Boris ate slowly as usual. He savoured food, enjoying the taste and the texture of it. Sergei usually knew better than to question him while he was eating but today he decided to chance it.
‘Have you thought any more about Patrick Kelly?’
Boris looked at him for a few moments before answering.
‘What is there to think about? He is an intelligent man. He understands. I will take the club from him for a fair price. What has he to worry about?’
Sergei, for the first time ever, wondered if his friend and mentor had become overconfident. It was almost inconceivable, admittedly, but there was a first time for everything. How to hint as much without causing offence was going to be difficult. Boris was always on his dignity, looking for slights where none were intended and constantly questioning his men, trying to gauge their opinion of him. He needed their reassurance that he was respected by everybody. And, if Sergei guessed rightly, so did Patrick Kelly. He had a feeling that once Mr Kelly was back on his feet, he might well come looking for retribution. Boris would. Sergei himself would. Why was his boss so convinced that Kelly wouldn’t?
‘It will be seen to have been done, though. It will be common knowledge among his peers . . .’ Sergei’s voice trailed off mid-sentence. He knew better than to push it. Just to plant the seed of doubt was usually enough.
Boris shook his head in a friendly way. ‘He’s not a real villain. Too soft now. He was looking for an out at some point. I mean, he was a sleeping partner, for God’s sake. No, he’ll let it go. Once Mr Gabney has explained the situation Kelly would have to be a lunatic to try and do anything to us. We blew up his offices. We went to his woman’s home. We shot him in the street like a dog. He knows our strength - he’d be crazy to try anything.’
Sergei didn’t answer and Boris, aware that his orders were being subtly queried, carried on talking. He wanted to justify his position.
‘Patrick Kelly is an also-ran, as they say here. At home he would have been murdered long ago, you and I both know that. It’s why we came here. We knew that our kind of operation would clean up in Europe. They can’t control us here. Aren’t geared up for our ruthlessness or our immense strength. We have the money and we have the power to take over. In five years we will run this country as we do our own.’
He laughed at the picture he was painting.
‘Look how easy it was to walk in here, buy a house for cash in Holland Park costing two million, then mortgage it to the hilt. We had clean money in under a month. This country was ripe for a killing and we obliged. Don’t worry about Kelly. He will know by now that I have in effect taken over London and I didn’t even have to fight for it.

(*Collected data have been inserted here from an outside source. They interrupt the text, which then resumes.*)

(** Building an outcome again from the three fields of an outcome gives the
    same outcome, within a family and from one family to the other. *)
Theorem reconstruction
  (construct again : Options.t Code -> completion Fault (Outcome.t Code))
  (options : Options.t Code) (out : Outcome.t Code) :
  In construct
    [Index.HttpResponse registry; Responses.HttpResponse registry;
     Errors.HttpError registry] ->
  In again
    [Index.HttpResponse registry; Responses.HttpResponse registry;
     Errors.HttpError registry] ->
  construct options = Normal out ->
  again
    (Options.mk (Outcome.statusCode out) (Some (Outcome.message out))
       (Some (Outcome.status out)))
  = Normal out.
Proof.
  intros Hconstruct Hagain Hrun.
  rewrite (constructors_run _ _ Hconstruct) in Hrun. injection Hrun as <-.
  rewrite (constructors_run _ _ Hagain). f_equal.
  unfold Spec.construct at 2 3 4.
  cbn [Outcome.statusCode Outcome.message Outcome.status].
  set (st := Spec.status registry options).
  set (msg := Spec.message registry options).
  assert (Hst :
    Spec.status registry
      (Options.mk (Options.statusCode options) (Some msg) (Some st)) = st).
  { unfold Spec.status at 1. cbn [Options.status Options.statusCode].
    rewrite provided_string.
    destruct (String.eqb_spec st "") as [Hempty|_]; [|reflexivity].
    unfold Spec.label. rewrite Hempty.
    apply status_empty in Hempty as [_ ->]. reflexivity. }
  unfold Spec.construct.
  cbn [Options.statusCode]. rewrite Hst. f_equal.
  unfold Spec.message at 1. cbn [Options.message]. rewrite provided_string, Hst.
  destruct (String.eqb_spec msg "") as [Hempty|_]; [|reflexivity].
  subst msg. unfold Spec.message in *.
  destruct (Spec.provided (Options.message options)) as [m|] eqn:Em.
  - apply provided_some in Em as [_ Hm]. now elim Hm.
  - reflexivity.
Qed.

(** An empty string supplied for the message or for the status is the same
    as no value. *)
Theorem empty_is_absent (statusCode : Code) (message status : option string) :
  Forall
    (fun construct : Options.t Code -> completion Fault (Outcome.t Code) =>
       construct (Options.mk statusCode (Some "") status)
       = construct (Options.mk statusCode None status) /\
       construct (Options.mk statusCode message (Some ""))
       = construct (Options.mk statusCode message None))
    [Index.HttpResponse registry; Responses.HttpResponse registry;
     Errors.HttpError registry].
Proof.
  repeat constructor.
Qed.

(** The status of an outcome is empty exactly when no non-empty status is
    supplied and the registry returns the empty label; its message is empty
    exactly when no non-empty message is supplied and its status is empty. *)
Theorem empty_fields (options : Options.t Code) :
  Forall
    (fun construct : Options.t Code -> completion Fault (Outcome.t Code) =>
       exists out,
         construct options = Normal out /\
         (Outcome.status out = "" <->
          Spec.provided (Options.status options) = None /\
          registry (Options.statusCode options) = Normal "") /\
         (Outcome.message out = "" <->
          Spec.provided (Options.message options) = None /\
          Outcome.status out = ""))
    [Index.HttpResponse registry; Responses.HttpResponse registry;
     Errors.HttpError registry].
Proof.
  assert (Hmessage :
    Spec.message registry options = "" <->
    Spec.provided (Options.message options) = None /\
    Spec.status registry options = "").
  { unfold Spec.message.
    destruct (Spec.provided (Options.message options)) as [m|] eqn:Em.
    - apply provided_some in Em as [_ Hm]. split; [intros ->; now elim Hm|].
      now intros [? _].
    - tauto. }
  repeat constructor;
    exists (Spec.construct registry options);
    (split; [apply constructors_run; simpl; tauto|]);
    split; [apply status_empty | exact Hmessage | apply status_empty
            | exact Hmessage | apply status_empty | exact Hmessage].
Qed.

End Constructors.

Section Registries.

Context {Code Fault1 Fault2 : Type}.
Variable registry1 : lookup Code Fault1.
Variable registry2 : lookup Code Fault2.


End Registries.

(** ** Further properties of the pre-built classes *)

Section Classes.

Import Catalog.

Context {Fault : Type}.
Variable registry : lookup Z Fault.

Lemma every_class_runs : Forall (runs_as_specified registry) (every registry).
Proof.
  unfold every. rewrite !Forall_app. repeat split;
    repeat (constructor;
            [split; [reflexivity | intros args; apply Index_HttpResponse_run]|]);
    constructor.
Qed.

Lemma class_runs (e : entry Fault) :
  In e (every registry) -> runs_as_specified registry e.
Proof. intros Hin. exact (proj1 (Forall_forall _ _) every_class_runs e Hin). Qed.

Lemma Index_in_every (e : entry Fault) :
  In e (Index.catalog registry) -> In e (every registry).
Proof. unfold every. rewrite !in_app_iff. tauto. Qed.

Lemma Responses_in_every (e : entry Fault) :
  In e (Responses.catalog registry) -> In e (every registry).
Proof. unfold every. rewrite !in_app_iff. tauto. Qed.

Lemma Errors_in_every (e : entry Fault) :
  In e (Errors.catalog registry) -> In e (every registry).
Proof. unfold every. rewrite !in_app_iff. tauto. Qed.

Lemma row_in (e : entry Fault) (l : list (entry Fault)) :
  In e l -> In (row e) (List.map row l).
Proof. apply in_map. Qed.

(** For the classes of src/responses.ts followed by the classes of the
    errors module, src/index.ts declares, in the same order, classes with
    the same names, codes and numbers of parameters, whose outcomes carry
    the same statusCode, message and status on every argument list. *)
Theorem index_merges_modules :
  Forall2
    (fun e1 e2 =>
       name e1 = name e2 /\ code e1 = code e2 /\
       arity (class e1) = arity (class e2) /\
       forall args, same_fields (new (class e1) args) (new (class e2) args))
    (Index.catalog registry)
    (Responses.catalog registry ++ Errors.catalog registry).
Proof.
  assert (Hsame : forall (c : completion Fault (Outcome.t Z)) out,
             c = Normal out -> same_fields c c).
  { intros c out ->. exists out, out. repeat split. }
  repeat (constructor;
          [do 3 (split; [reflexivity|]); intros args;
           eapply Hsame; apply Index_HttpResponse_run|]).
  constructor.
Qed.

End Classes.

Section Codes.

Import Catalog.

Context {Fault : Type}.
Variable registry : lookup Z Fault.

Lemma codes_within_In (low high : Z) (l : list (entry Fault)) (e : entry Fault) :
  codes_within low high (List.map row l) = true ->
  In e l -> low <= code e < high.
Proof.
  intros Hcheck Hin. unfold codes_within in Hcheck.
  rewrite forallb_forall in Hcheck. specialize (Hcheck (row e) (row_in e l Hin)).
  apply andb_true_iff in Hcheck as [Hlow Hhigh].
  split; [now apply Z.leb_le | now apply Z.ltb_lt].
Qed.

Lemma statusCode_of_class (e : entry Fault) (args : arguments) :
  In e (every registry) ->
  exists out, new (class e) args = Normal out /\ Outcome.statusCode out = code e.
Proof.
  intros Hin. destruct (class_runs registry e Hin) as [_ Hrun].
  eexists. split; [apply Hrun | reflexivity].
Qed.

(** Whatever the arguments and the registry, a class of src/responses.ts
    builds an outcome with a code from 100 to 399 and a class of the errors
    module one with a code from 400 to 599; in src/index.ts the classes with
    a single parameter are the ones with a code below 400. *)
Theorem status_code_ranges :
  Forall
    (fun e => forall args, exists out,
         new (class e) args = Normal out /\
         100 <= Outcome.statusCode out < 400)
    (Responses.catalog registry) /\
  Forall
    (fun e => forall args, exists out,
         new (class e) args = Normal out /\
         400 <= Outcome.statusCode out < 600)
    (Errors.catalog registry) /\
  Forall
    (fun e => forall args, exists out,
         new (class e) args = Normal out /\
         100 <= Outcome.statusCode out < 600 /\
         (arity (class e) = 1%nat <-> Outcome.statusCode out < 400))
    (Index.catalog registry).
Proof.
  split; [|split]; apply Forall_forall; intros e Hin args.
  - destruct (statusCode_of_class e args (Responses_in_every registry e Hin))
      as [out [Hrun Hcode]].
    exists out. split; [exact Hrun|]. rewrite Hcode.
    now apply (codes_within_In 100 400 (Responses.catalog registry)).
  - destruct (statusCode_of_class e args (Errors_in_every registry e Hin))
      as [out [Hrun Hcode]].
    exists out. split; [exact Hrun|]. rewrite Hcode.
    now apply (codes_within_In 400 600 (Errors.catalog registry)).
  - destruct (statusCode_of_class e args (Index_in_every registry e Hin))
      as [out [Hrun Hcode]].
    exists out. split; [exact Hrun|]. rewrite Hcode.
    split; [now apply (codes_within_In 100 600 (Index.catalog registry))|].
    destruct (class_runs registry e (Index_in_every registry e Hin)) as [-> _].
    destruct (Z.ltb_spec (code e) 400) as [Hlt|Hge]; split;
      try easy.
    intros Hlt. now apply Z.lt_nge in Hlt.
Qed.

(** No pre-built class ever builds an outcome with the code 505 or 507,
    the codes of the sections that the comments of
    [HttpVersionNotSupported] and [InsufficientStorage] refer to. *)
Theorem codes_never_built :
  Forall
    (fun e => forall args, exists out,
         new (class e) args = Normal out /\
         Outcome.statusCode out <> 505 /\
         Outcome.statusCode out <> 507)
    (every registry).
Proof.
  apply Forall_forall. intros e Hin args.
  destruct (statusCode_of_class e args Hin) as [out [Hrun Hcode]].
  exists out. split; [exact Hrun|]. rewrite Hcode.
  assert (Hcheck : codes_avoid [505; 507] (List.map row (every registry)) = true)
    by (vm_compute; reflexivity).
  unfold codes_avoid in Hcheck. rewrite forallb_forall in Hcheck.
  specialize (Hcheck (row e) (row_in e _ Hin)). cbn [forallb] in Hcheck.
  apply andb_true_iff in Hcheck as [H505 H].
  apply andb_true_iff in H as [H507 _].
  apply negb_true_iff in H505, H507.
  split; [now apply Z.eqb_neq | now apply Z.eqb_neq].
Qed.

(** Two pre-built classes, of one module or of two, build outcomes with
    the same statusCode, message and status on every argument list exactly
    when they have the same code; classes with the same code have the same
    name or are [Gone] and [HttpVersionNotSupported], or
    [InsufficientSpaceOnResource] and [InsufficientStorage]. *)
Theorem interchangeable_classes (e1 e2 : entry Fault) :
  In e1 (every registry) ->
  In e2 (every registry) ->
  ((forall args, same_fields (new (class e1) args) (new (class e2) args)) <->
   code e1 = code e2) /\
  (code e1 = code e2 ->
   name e1 = name e2 \/
   In (name e1, name e2) twins \/ In (name e2, name e1) twins).
Proof.
  intros Hin1 Hin2.
  destruct (class_runs registry e1 Hin1) as [_ Hrun1].
  destruct (class_runs registry e2 Hin2) as [_ Hrun2].
  split; [split|].
  - intros Hsame. destruct (Hsame []) as [out1 [out2 [H1 [H2 [Hcode _]]]]].
    rewrite Hrun1 in H1. rewrite Hrun2 in H2.
    injection H1 as <-. injection H2 as <-. exact Hcode.
  - intros Hcode args. rewrite Hrun1, Hrun2, Hcode.
    eexists. eexists. repeat split.
  - intros Hcode.
    assert (Hcheck :
      codes_shared_by_twins_only (List.map row (every registry)) = true)
      by (vm_compute; reflexivity).
    unfold codes_shared_by_twins_only in Hcheck.
    rewrite forallb_forall in Hcheck.
    specialize (Hcheck (row e1) (row_in e1 _ Hin1)).
    rewrite forallb_forall in Hcheck.
    specialize (Hcheck (row e2) (row_in e2 _ Hin2)).
    unfold apart_or_twins in Hcheck.
    apply orb_true_iff in Hcheck as [Hcheck | Htwin].
    + apply orb_true_iff in Hcheck as [Hapart | Hname].
      * apply negb_true_iff, Z.eqb_neq in Hapart. now elim Hapart.
      * left. now apply String.eqb_eq.
    + right. unfold is_twin in Htwin. apply existsb_exists in Htwin
        as [[a b] [Hpair Hnames]].
      cbn [fst snd] in Hnames.
      apply orb_true_iff in Hnames as [H | H];
        apply andb_true_iff in H as [Ha Hb];
        apply String.eqb_eq in Ha, Hb; subst; [left | right]; exact Hpair.
Qed.

(** A class of a consumer that extends a pre-built class with two
    parameters and fixes a non-empty status label keeps the code of its
    parent, has the label as status and the label as default message; with
    an empty label it is its parent called without a status. *)
Theorem custom_status_over_any_class (e : entry Fault)
  (parent : option string -> option string -> completion Fault (Outcome.t Z))
  (label : string) (message : option string) :
  In e (every registry) ->
  class e = Ctor2 parent ->
  (label <> "" ->
   Readme.extends_with_status parent label message
   = Normal (Outcome.mk (code e) (Js.or message label) label)) /\
  Readme.extends_with_status parent "" message = parent message None.
Proof.
  intros Hin Hclass.
  destruct (class_runs registry e Hin) as [Harity Hrun].
  rewrite Hclass in Harity, Hrun. cbn [arity] in Harity.
  destruct (code e <? 400); [discriminate|].
  assert (Hparent : forall m s,
    parent m s = Normal (Spec.construct registry (Options.mk (code e) m s))).
  { intros m s. exact (Hrun [m; s]). }
  unfold Readme.extends_with_status. rewrite !Hparent. split.
  - intros Hlabel. unfold Spec.construct, Spec.message, Spec.status.
    cbn [Options.statusCode Options.message Options.status].
    rewrite provided_string, or_provided.
    destruct (String.eqb_spec label ""); [contradiction|reflexivity].
  - reflexivity.
Qed.

End Codes.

‘The money everyone earns for me and for themselves is enough to guarantee their allegiance. We are invincible. I let Kelly live as a sort of public relations exercise. Everyone knows he was defeated and that he took it like a man. It will be a very clear example of what we are capable of. What we are really about.’
Boris looked at his number two and smiled, his handsome face brimming with confidence.
‘So, Sergei, stop worrying and let me eat, eh?’
Sergei saw the sense in what he was saying but the uneasy feeling remained with him. From what he had heard about Kelly he was very much like Boris: fair but hard. But unlike Boris, he would not take any chances. He would take out the opposition even if he liked and respected them.
It was good business sense and Sergei was inclined to go with Kelly on that one. But of course he didn’t say this to his boss. He was aware that if anything
did
happen to Boris, he would be expected to take everything over.
There was always that to take into consideration. After all, a man had to look after himself, didn’t he?